Tiroiditis. Aguda supurada.

A

→Asociado a procesos infecciosos de cabeza y cuello.
→Cuadro clínico: signos de flogosis local, con dolor exquisito al palpar la tiroides, y signos generales de infección. Sin alteración de perfil hormonal.
→Ecografía: zonas abscedadas o neuróticas.
→PAAF: permite recuperar el germen causal (generalmente cocos grampositivos).
→Tratamiento: ATB, si falla, exploración + drenaje quirúrgico.

18
Q

Tiroiditis subaguda de De Quervain.

A

→Sin predisposición por sexo, pos infección respiratoria viral.
→Cuadro clínico: dolor en la tiroides, leve aumento de tamaño y síntomas de hipertiroidismo leve.
→Laboratorio: aumento de tiroxina.
→Centellograma: hipocaptación de la glándula.
→Alivio de síntomas: leves con AINES, intensos con corticoides.
→Pronóstico: retrogradación en un mes sin secuelas.

19
Q

Tiroiditis crónica linfocitaria o de Hashimoto.

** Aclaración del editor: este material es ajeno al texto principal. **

(* ===== verification/ThreadsProg.v ===== *)
(** * Thread manager: the state machine and its theorems

    The operations of the thread manager as the steps of one machine,
    interleaved in any order on any processors; every reachable state
    satisfies the invariants and every enabled operation returns. *)

From Stdlib Require Import ZArith Lia.
From S2P Require Import Prelude.
From S2P Require Import LibList.
From S2P Require Import RbOps.
From S2P Require Import Threads.
From S2P Require Import ThreadsInv.
From S2P Require Import ThreadsOps.
From S2P Require Import ThreadsOwn.

Inductive sched_op :=
| ONewQueue (q : loc)
| ONewProc (p q : loc) (handler mapped : bool)
| OCreate (mem : ptr) (kstack : bool) (nid : Z) (p : ptr) (prio : nat) (timer : Z)
| OEnqueue (cpu : nat) (q : loc) (timeout : Z) (intr : bool) (now : Z)
| OWait (cpu : nat) (q : loc) (timeout : Z) (intr : bool) (now : Z)
| OSleep (cpu : nat) (us now : Z)
| OWakeup (q : loc)
| OWakeupYield (cpu : nat) (q : loc) (now : Z)
| OBroadcast (q : loc)
| OBroadcastYield (cpu : nat) (q : loc) (now : Z)
| OTick (cpu : nat) (now : Z)
| OSchedule (cpu : nat) (context now : Z)
| OEnd (cpu : nat) (now : Z)
| OKill (p : loc)
| OSignal (cpu : nat) (p : loc) (t : ptr) (sig now : Z)
| OReap (cpu : nat) (now : Z)
| OFind (tid : Z)
| OPut (t : loc)
| OJoin (cpu : nat) (timeout now : Z)
| OSettime (offs : Z).

Section Machine.
Context `{Hal}.

Definition fst_res {A} (r : res (common * A)) : res common := let? x := r in Ok x.1.

Definition exec (o : sched_op) (s : common) : res common :=
  match o with
  | ONewQueue q => Ok (set_queues (<[q := Waiters []]> (queues s)) s)
  | ONewProc p q h m => Ok (set_procs (<[p := Proc [] [] q 0 h m]> (procs s)) s)
  | OCreate mem kstack nid p prio timer => fst_res (proc_threadCreate s mem kstack nid p prio timer)
  | OEnqueue cpu q timeout intr now => _proc_threadEnqueue s cpu q timeout intr now
  | OWait cpu q timeout intr now => fst_res (proc_threadWaitEx s cpu q timeout intr now)
  | OSleep cpu us now => proc_threadSleep s cpu us now
  | OWakeup q => fst_res (proc_threadWakeup s q)
  | OWakeupYield cpu q now => proc_threadWakeupYield s cpu q now
  | OBroadcast q => fst_res (proc_threadBroadcast s q)
  | OBroadcastYield cpu q now => proc_threadBroadcastYield s cpu q now
  | OTick cpu now => threads_timeintr s cpu now
  | OSchedule cpu context now => threads_schedule s cpu context now
  | OEnd cpu now => proc_threadEnd s cpu now
  | OKill p => proc_threadsDestroy s p
  | OSignal cpu p t sig now => fst_res (threads_sigpost s cpu p t sig now)
  | OReap cpu now => fst_res (proc_reap s cpu now)
  | OFind tid => Ok (threads_findThread s tid).1
  | OPut t => threads_put s t
  | OJoin cpu timeout now => fst_res (proc_join s cpu timeout now)
  | OSettime offs => Ok (proc_settime s offs).1
  end.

Generalidades.

A

→La más frecuente de las tiroiditis.
→Tendencia familiar, en mujeres de mediana edad.
→Se sospecha de causa autoinmune (anticuerpos antiTg y antifracción microsomal).
→Anatomía patológica: grandes áreas de fibrosis, infiltrado linfocitario con centros germinativos y células epiteliales grandes con citoplasma eosinófilo.

20
Q

Tiroiditis crónica linfocitaria o de Hashimoto. Diagnóstico.

A

→Cuadro clínico: puede haber un inicio hipertiroideo (bocio doloroso, hipersecreción, adenopatías). Generalmente hay bocio indoloro, bilateral, simétrico, leve aumento de consistencia y superficie irregular. Pocos o nulos síntomas de hipotiroidismo.
→Laboratorio: hipotiroidismo con aumento de TSH (lo que produce bocio). Títulos de anticuerpos antiTg y antifracción microsomal muy altos.
→Centellograma: captación irregular, si evidencia nódulos dominantes hacer PAAF (puede asociarse con CA, linfoma o benignos).

21
Q

Tiroiditis crónica linfocitaria o de Hashimoto. Tratamiento.

A

→Hormonoterapia supresiva, alivia bocio y síntomas hipotiroideos.
→La tiroidectomía se usa en sospecha de neoplasia, por estética o por compresión.

22
Q

Tiroiditis de Riedel.

A

→Poco frecuente.
→Caracterizado por aumento de tamaño y consistencia glandular (dureza pétrea).
→Etiología desconocida. Se la piensa como etapa terminal de Hashimoto.
→Histología: fibrosis extensa en toda la glándula, pudiendo llegar a planos musculares. Diferenciar de CA folicular pobremente diferenciado y del CA anaplásico con PAAF o aguja gruesa.
→Tratamiento inicial: administración de hormona tiroidea y corticoides.
→Resección: síntomas compresivos (resección de parte media + traqueostomía).